Historischer Park Sukhothai in den sozialen Medien: Reaktionen, Trends und Eindrücke

In sozialen Medien ist der Sukhothai Historical Park längst ein wiederkehrendes Motiv: Sonnenuntergänge hinter Ruinen, morgendliche Meditationen vor Buddha-Statuen, Fahrradtouren durch den Park – all das spiegelt die Faszination wider, die dieser Ort auf Besucher aus aller Welt ausübt. Wer seine eigene Reise vorbereiten oder nacherleben möchte, findet online zahlreiche Bild- und Videostrecken, die unterschiedliche Blickwinkel und Stimmungen einfangen.

Häufige Fragen zu Historischer Park Sukhothai

Wo liegt der Historische Park Sukhothai genau?

Der Historische Park Sukhothai befindet sich in der Provinz Sukhothai im nördlichen Teil Thailands, etwa auf halber Strecke zwischen Bangkok und Chiang Mai. Das Gelände liegt westlich der modernen Stadt Sukhothai in einem ländlich geprägten Umfeld mit Reisfeldern und kleineren Siedlungen.

Warum ist der Sukhothai Historical Park historisch so wichtig?

Der Sukhothai Historical Park umfasst die Ruinen der ehemaligen Hauptstadt des Sukhothai-Königreichs, das im 13. und 14. Jahrhundert eine zentrale Rolle in der Entwicklung von Staat, Religion und Kunst in der Region spielte. Er gilt als Schlüsselort für die Entstehung einer eigenständigen thailändischen Kultur und wird als UNESCO-Welterbe geschützt.

Wie viel Zeit sollte man für den Besuch einplanen?

Für einen ersten Eindruck des Historischen Parks Sukhothai reicht ein halber Tag, um die wichtigsten Tempel und Ruinen zu sehen. Wer sich intensiver mit einzelnen Bereichen und der Atmosphäre auseinandersetzen möchte, sollte idealerweise einen ganzen Tag oder zwei halbe Tage einplanen, etwa für Besuche am frühen Morgen und späten Nachmittag.

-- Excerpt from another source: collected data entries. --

(* ===== verification/ManagedCert.v ===== *)
(** * ManagedCert: certificates the CA keeps current by itself

    Models internal/ca/managedcert.go.  A managed certificate is a
    specification and a store of its own (files or a Kubernetes secret) that
    holds a certificate and its key.  A reconcile pass reads the store, decides
    whether what it holds will do, and if not issues a new certificate, writes
    it, and retires the old one.

    The state adds to the replica's [World] the contents of those stores and
    the record of failed writes.  A store reads and writes both parts at once,
    as its contract asks; a read or a write can fail, and a failed write may
    have taken effect. *)

From S2P Require Import Prelude GoStrings GoTime X509 Verify Inventory Storage InventorySpec Policy.
From S2P Require Import CAState CRLChain CRL OCSP CRLSafety Supersede Signing Lifecycle.

(** ** Data *)

(** Zero values stand for unset fields; a URI may be nil. *)
Record CertSpec := mkCertSpec {
  cs_Subject : string;
  cs_DNSNames : list string;
  cs_IPAddresses : list string;
  cs_EmailAddresses : list string;
  cs_URIs : list (option string);
  cs_ExtKeyUsage : list ExtKeyUsage;
  cs_TTL : Duration;
  cs_RenewBefore : Duration;
  cs_KeyConfig : KeyConfig;
  cs_ReuseKey : bool;
  cs_SupersedeAfter : option Duration }.

(** The place names the store its [Load] and [Save] act on; [None] when they
    are not set. *)
Record ManagedCert := mkManagedCert { mc_Spec : CertSpec; mc_Place : option string }.

Inductive issueReason :=
  | reasonCurrent | reasonAbsent | reasonUnparseable | reasonKeyUnusable | reasonKeyMismatch
  | reasonNotOurs | reasonNamesMissing | reasonUsageMismatch | reasonRevoked | reasonRenewWindow.
#[global] Instance issueReason_eq_dec : EqDecision issueReason.
Proof. solve_decision. Defined.

Record managedSaveFailure := mkSaveFailure { sf_count : Z; sf_last : Time }.

Record revocationState := mkRevocationState { rs_Revoked : bool; rs_Known : bool }.

Record Managed := mkManaged {
  mc_world : World;
  material : gmap string (blob * blob);
  saveFailures : gmap string managedSaveFailure }.

Notation MG := (M Managed).

Definition on_world {A} (m : MW A) : MG A := fun s =>
  let '(r, w) := m (mc_world s) in (r, mkManaged w (material s) (saveFailures s)).
Definition set_material (x : gmap string (blob * blob)) (s : Managed) : Managed :=
  mkManaged (mc_world s) x (saveFailures s).
Definition set_saveFailures (x : gmap string managedSaveFailure) (s : Managed) : Managed :=
  mkManaged (mc_world s) (material s) x.

(** [Load]: an empty store is not an error. *)
Definition Load (place : string) : MG (blob * blob) :=
  _ ← on_world (lift (external io_error));
  gets (fun s => default (empty_blob, empty_blob) (material s !! place)).

(** [Save]: certificate and key together. *)
Definition Save (place : string) (certPEM keyPEM : blob) : MG unit := fun s =>
  let stored := set_material (<[place := (certPEM, keyPEM)]> (material s)) s in
  let '(f, store) := pop_fault (st (mc_world s)) in
  let with_store (s : Managed) :=
    mkManaged (set_st store (mc_world s)) (material s) (saveFailures s) in
  match f with
  | FOk => (Ok tt, with_store stored)
  | FBefore => (Err io_error, with_store s)
  | FAfter => (Err io_error, with_store stored)
  end.

(** ** Specifications *)

Definition keyConfigFor (c : Config) (spec : CertSpec) : KeyConfig :=
  if negb (bool_decide (kc_Algo (cs_KeyConfig spec) = "")) || negb (kc_Size (cs_KeyConfig spec) =? 0)
  then cs_KeyConfig spec else leafKeyConfig c.

Definition supersedeAfterFor (c : Config) (spec : CertSpec) : Duration :=
  match cs_SupersedeAfter spec with Some d => d | None => SupersedeAfter c end.

Definition Validate (s : CertSpec) : option error :=
  match ValidateSubject (cs_Subject s) with Some e => Some e | None =>
  match CheckKeySubject (cs_Subject s) with Some e => Some (Wrap "managed certificate" [e]) | None =>
  if bool_decide (length (cs_DNSNames s) + length (cs_IPAddresses s) + length (cs_EmailAddresses s)
                  + length (cs_URIs s) = 0)%nat
  then Some (Msg "at least one subject alternative name is required")
  else match validateDNSAltNames (cs_DNSNames s) with Some e => Some e | None =>
  if existsb (fun ip => bool_decide (ip = "")) (cs_IPAddresses s)
  then Some (Msg "an IP address entry is empty")
  else if existsb (fun a => bool_decide (a = "")) (cs_EmailAddresses s)
  then Some (Msg "an email address entry is empty")
  else if existsb (fun u => match u with None => true | Some t => bool_decide (t = "") end) (cs_URIs s)
  then Some (Msg "a URI entry is nil or empty")
  else if bool_decide (maxDNSAltNames < length (cs_EmailAddresses s) + length (cs_URIs s)
                         + length (cs_IPAddresses s))%nat
  then Some (Msg "too many non-DNS alternative names")
  else if cs_TTL s <? 0 then Some (Msg "ttl must not be negative")
  else if cs_RenewBefore s <=? 0 then Some (Msg "renew_before must be positive")
  else match ValidateKeyConfig (cs_KeyConfig s) with Some e => Some (Wrap "managed certificate" [e]) | None =>
  match cs_SupersedeAfter s with
  | Some d => if d <? 0 then Some (Msg "revoke_after must not be negative") else None
  | None => None
  end end end end end.

(** ** The decision *)

(** [time.Duration] subtraction wraps; the quotient rounds towards zero. *)
Definition renewWindowFor (leaf : Certificate) (want : CertSpec) (backdate : Duration) : Duration :=
  let forward := wrap64 (time_Sub (NotAfter leaf) (NotBefore leaf) - backdate) in
  if forward <=? 0 then 0 else Z.min (cs_RenewBefore want) (forward ÷ 2).

Definition publicKeysEqual (a b : PublicKey) : bool := bool_decide (a = b).

Definition leafCarriesNames (leaf : Certificate) (want : CertSpec) : bool :=
  bool_decide (CommonName (Subject leaf) = cs_Subject want)
  && forallb (fun name => bool_decide (name ∈ DNSNames (cert_sans leaf))) (cs_DNSNames want)
  && forallb (fun ip => bool_decide (ip ∈ IPAddresses (cert_sans leaf))) (cs_IPAddresses want)
  && forallb (fun a => bool_decide (a ∈ EmailAddresses (cert_sans leaf))) (cs_EmailAddresses want)
  && forallb (fun u => match u with
                       | Some t => bool_decide (t ∈ URIs (cert_sans leaf))
                       | None => false
                       end) (cs_URIs want).

(** The numbering of [x509.ExtKeyUsage]. *)
Definition eku_code (u : ExtKeyUsage) : Z :=
  match u with EKUServerAuth => 1 | EKUClientAuth => 2 | EKUOther n => n end.

(** [slices.Compact]: runs of equal elements become one. *)
Fixpoint Compact (l : list Z) : list Z :=
  match l with
  | x :: ((y :: _) as l') => if x =? y then Compact l' else x :: Compact l'
  | _ => l
  end.

Definition leafCarriesUsages (leaf : Certificate) (want : CertSpec) : bool :=
  let wanted := if bool_decide (cs_ExtKeyUsage want = []) then defaultLeafExtKeyUsage
                else cs_ExtKeyUsage want in
  let sorted l := Compact (merge_sort Z.le (map eku_code l)) in
  bool_decide (sorted (cert_EKU leaf) = sorted wanted).

(** The certificate a store holds, if it parses. *)
Definition stored_leaf (certPEM : blob) : option Certificate :=
  match pem_Decode certPEM with
  | (None, _) => None
  | (Some block, _) => match ParseCertificate (Bytes block) with Ok leaf => Some leaf | Err _ => None end
  end.

Definition parseStoredKey (block : option pem_block) : result PublicKey :=
  match block with
  | None => Err (Msg "the stored key is not PEM")
  | Some b => parsePrivateKeyDER (Type_ b) (Bytes b)
  end.

(** The judgement on what a store holds: whether to issue, why, and the
    certificate found. *)
Definition issueDecision (certPEM keyPEM : blob) (want : CertSpec) (issuer : option Certificate)
    (backdate : Duration) (now : Time) (revoked : bool) : bool * issueReason * option Certificate :=
  if bool_decide (blob_text certPEM = "") then (true, reasonAbsent, None)
  else match stored_leaf certPEM with
  | None => (true, reasonUnparseable, None)
  | Some leaf =>
      match issuer with
      | None => (true, reasonNotOurs, Some leaf)
      | Some issuer =>
          if negb (CheckSignatureFrom leaf issuer) then (true, reasonNotOurs, Some leaf)
          else if bool_decide (blob_text keyPEM = "") then (true, reasonKeyUnusable, Some leaf)
          else match parseStoredKey (pem_Decode keyPEM).1 with
          | Err _ => (true, reasonKeyUnusable, Some leaf)
          | Ok key =>
              if negb (publicKeysEqual key (PubKey leaf)) then (true, reasonKeyMismatch, Some leaf)
              else if negb (leafCarriesNames leaf want) then (true, reasonNamesMissing, Some leaf)
              else if negb (leafCarriesUsages leaf want) then (true, reasonUsageMismatch, Some leaf)
              else if revoked then (true, reasonRevoked, Some leaf)
              else if negb (now <? NotAfter leaf - renewWindowFor leaf want backdate)
              then (true, reasonRenewWindow, Some leaf)
              else (false, reasonCurrent, Some leaf)
          end
      end
  end.

(** A certificate of this CA for this subject. *)
Definition currentIsThisSubjects (issuer current : option Certificate) (subject : string) : bool :=
  match issuer, current with
  | Some issuer, Some current =>
      negb (bool_decide (subject = "")) && CheckSignatureFrom current issuer
      && bool_decide (CommonName (Subject current) = subject)
  | _, _ => false
  end.

Definition storedKeyIsOurs (issuer current : option Certificate) (key : PublicKey) (subject : string) : bool :=
  currentIsThisSubjects issuer current subject
  && match current with Some cert => publicKeysEqual key (PubKey cert) | None => false end.

(** ** The record of failed writes *)

Definition managedSaveBackoffBase : Duration := 15 * Minute.
Definition managedSaveBackoffCap : Duration := 24 * Hour.

(** The wait after [n] failed writes in a row.  The shift is an [int64] shift:
    it wraps, and by 64 or more it gives zero. *)
Definition save_wait (n : Z) : Duration :=
  let wait := wrap64 (Z.shiftl managedSaveBackoffBase (n - 2)) in
  if (managedSaveBackoffCap <? wait) || (wait <=? 0) then managedSaveBackoffCap else wait.

(** How long a subject still has to wait, if at all; the first failure is
    retried at once. *)
Definition skipForSaveBackoff (subject : string) (now : Time) (s : Managed) : option Duration :=
  match saveFailures s !! subject with
  | None => None
  | Some f =>
      if sf_count f <=? 1 then None
      else
        let remaining := wrap64 (save_wait (sf_count f) - time_Sub now (sf_last f)) in
        if 0 <? remaining then Some remaining else None
  end.

Definition recordSaveOutcome (subject : string) (now : Time) (failed : bool) : MG unit :=
  modify (fun s =>
    if negb failed then set_saveFailures (delete subject (saveFailures s)) s
    else
      let count := match saveFailures s !! subject with Some f => sf_count f | None => 0 end in
      set_saveFailures (<[subject := mkSaveFailure (wrap64 (count + 1)) now]> (saveFailures s)) s).

(** ** Issuing *)

(** Whether the stored certificate is on the CRL, and whether that could be
    told. *)
Definition storedMaterialRevoked (certPEM : blob) : MW revocationState :=
  match stored_leaf certPEM with
  | None => mret (mkRevocationState false false)
  | Some leaf =>
      r ← try (IsRevokedSerial (SerialNumber leaf));
      mret (match r with
            | Ok revoked => mkRevocationState revoked true
            | Err _ => mkRevocationState false false
            end)
  end.

(** Whether an issuance displaces another certificate stored for the name;
    this decides a warning and nothing else. *)
Definition warnIfDisplacing (subject : string) (current : option Certificate) : MW bool :=
  r ← try (lift (GetCert subject));
  match r with
  | Err _ => mret false
  | Ok storedPEM =>
      match stored_leaf storedPEM with
      | None => mret false
      | Some stored =>
          if match current with Some c => SerialNumber stored =? SerialNumber c | None => false end
          then mret false
          else
            r ← try (IsRevokedSerial (SerialNumber stored));
            mret (match r with Ok true => false | _ => true end)
      end
  end.

(** The key to issue for: the stored one when the specification asks for reuse
    and everything about it is established, otherwise a fresh one. *)
Definition reusable_key (m : ManagedCert) (issuer current : option Certificate) (storedKeyPEM : blob)
    (revocation : revocationState) : option PublicKey :=
  if negb (cs_ReuseKey (mc_Spec m)) then None
  else match current with
  | None => None
  | Some _ =>
      if bool_decide (blob_text storedKeyPEM = "") then None
      else match parseStoredKey (pem_Decode storedKeyPEM).1 with
      | Err _ => None
      | Ok key =>
          if negb (storedKeyIsOurs issuer current key (cs_Subject (mc_Spec m))) then None
          else if rs_Revoked revocation then None
          else if negb (rs_Known revocation) then None
          else Some key
      end
  end.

Welche Kleidung ist für den Besuch angemessen?

Da der Park zahlreiche Tempelanlagen und religiös geprägte Orte umfasst, ist respektvolle Kleidung empfehlenswert. Schultern und Knie sollten bedeckt sein, vor allem in aktiven Tempelbereichen. Leichte, atmungsaktive Kleidung eignet sich gut für das tropische Klima, ergänzt durch einen Hut und Sonnenschutz.

Wann ist die beste Reisezeit für Sukhothai aus deutscher Sicht?

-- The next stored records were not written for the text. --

Lemma reservedCovers_below root tree path :
  reservedCovers root tree path = true <-> path = root \/ tree = true /\ below root path.
Proof.
  unfold reservedCovers, below. case_bool_decide as E; [naive_solver|]. destruct tree; cbn; [|naive_solver].
  case_bool_decide as Er; rewrite HasPrefix_true.
  - subst root. split; [intros [r ->]; right; split; [done|]; right; exists r; by right|].
    intros [?|[_ [?|(r & [->|[_ ->]])]]]; [done|done|by exists ("/" +:+ r)|by exists r].
  - split; [intros [r ->]; right; split; [done|]; right; exists r; left; by rewrite str_app_assoc|].
    intros [?|[_ [?|(r & [->|[? _]])]]]; [done|done|exists r; by rewrite str_app_assoc|done].
Qed.

Lemma first_error_None {A} (f : A -> option error) l : first_error f l = None -> forall x, x ∈ l -> f x = None.
Proof.
  induction l as [|y l IH]; cbn; [by intros _ x ?%not_elem_of_nil|]. destruct (f y) eqn:E; [done|].
  intros H x [->|Hx]%elem_of_cons; [done|by apply IH].
Qed.

Lemma reserved_error_None path reserved :
  reserved_error path reserved = None -> forall r, r ∈ reserved -> cleanPath (rp_Path r) <> "" ->
  reservedCovers (cleanPath (rp_Path r)) (rp_Tree r) path = false.
Proof.
  induction reserved as [|q reserved IH]; cbn; [by intros _ r ?%not_elem_of_nil|].
  intros H r Hr Hne. apply elem_of_cons in Hr as [->|Hr].
  - rewrite bool_decide_false in H by done. destruct (negb _); [done|]. by destruct (reservedCovers _ _ path).
  - apply IH; [|done..]. case_bool_decide; [done|]. destruct (negb _); [done|]. by destruct (reservedCovers _ _ path).
Qed.

(** A configuration that passes the check writes none of the CA's own files: no
    store's file is a reserved file, or in a reserved directory or below it. *)
Lemma reserved_paths_kept c reserved e f p r :
  CheckReservedPathsIn c reserved = None -> e ∈ c -> sc_Files (en_Store e) = Some f -> p ∈ entry_paths f -> r ∈ reserved ->
  cleanPath (rp_Path r) <> "" ->
  p <> cleanPath (rp_Path r) /\ (rp_Tree r = true -> ~ below (cleanPath (rp_Path r)) p).
Proof.
  intros H He Hf Hp Hr Hne. pose proof (first_error_None _ _ H e He) as H1. cbn in H1. rewrite Hf in H1.
  pose proof (first_error_None _ _ H1 p Hp) as H2. pose proof (reserved_error_None _ _ H2 r Hr Hne) as H3.
  assert (~ (p = cleanPath (rp_Path r) \/ rp_Tree r = true /\ below (cleanPath (rp_Path r)) p)) as Hn.
  { rewrite <- reservedCovers_below. congruence. }
  split; [intros E; apply Hn; by left|intros Ht Hb; apply Hn; by right].
Qed.

(** *** An accepted configuration *)

Definition demo_entry_at (name : string) (s : StoreConfig) : Entry :=
  mkEntry name [name] [] [] [] ["serverAuth"; "ServerAuth "] 3600 600 None "ECDSA" 256 false s.
Definition demo_config : list Entry :=
  [demo_entry_at "web.example" (mkStoreConfig None (Some (mkFileStore "/etc/tls/web.crt" "/etc/tls//web.key" " /etc/tls/ca.crt")));
   demo_entry_at "db.example" (mkStoreConfig None (Some (mkFileStore "/etc/tls/db.crt" "/etc/tls/db.key" "/etc/tls/ca.crt")));
   demo_entry_at "pod.example" (mkStoreConfig (Some (mkSecretStore "pod-tls" "")) None)].
Definition demo_accepted : list Entry :=
  match ValidateIn (fun _ => None) (fun _ => Err (Msg "")) demo_config with Ok c => c | Err _ => [] end.

Lemma accepted_entries_apart_witness :
  length demo_accepted = 3%nat /\ Forall sound_entry demo_accepted /\
  exists e f, demo_accepted !! 0%nat = Some e /\ demo_accepted !! 1%nat = Some f /\ apart e f.
Proof.
  assert (ValidateIn (fun _ => None) (fun _ => Err (Msg "")) demo_config = Ok demo_accepted) as E by (vm_compute; reflexivity).
  destruct (accepted_entries_apart _ _ _ _ E) as [H1 H2]. split; [vm_compute; reflexivity|]. split; [exact H1|].
  assert (exists e f, demo_accepted !! 0%nat = Some e /\ demo_accepted !! 1%nat = Some f) as (e & f & He & Hf)
    by (do 2 eexists; split; vm_compute; reflexivity).
  exists e, f. split; [exact He|]. split; [exact Hf|]. exact (H2 0%nat 1%nat e f ltac:(lia) He Hf).
Defined.

(** Two entries in one Secret, one of which leaves its namespace out, are
    refused even though they may be in different namespaces. *)
Example ambiguous_namespace_refused :
  match ValidateIn (fun _ => None) (fun _ => Err (Msg ""))
    [demo_entry_at "a.example" (mkStoreConfig (Some (mkSecretStore "tls" "prod")) None);
     demo_entry_at "b.example" (mkStoreConfig (Some (mkSecretStore "tls" "")) None)] with
  | Ok _ => False | Err _ => True end.
Proof. by vm_compute. Qed.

Viele Reisende aus Deutschland empfinden die kühlere Trockenzeit nach Ende der Regenzeit als angenehmste Reisezeit, da Temperaturen und Luftfeuchtigkeit dann oft etwas moderater sind. Unabhängig von der Jahreszeit bieten die frühen Morgenstunden und der späte Nachmittag die stimmungsvollsten Lichtverhältnisse und meist erträglichere Temperaturen im Park.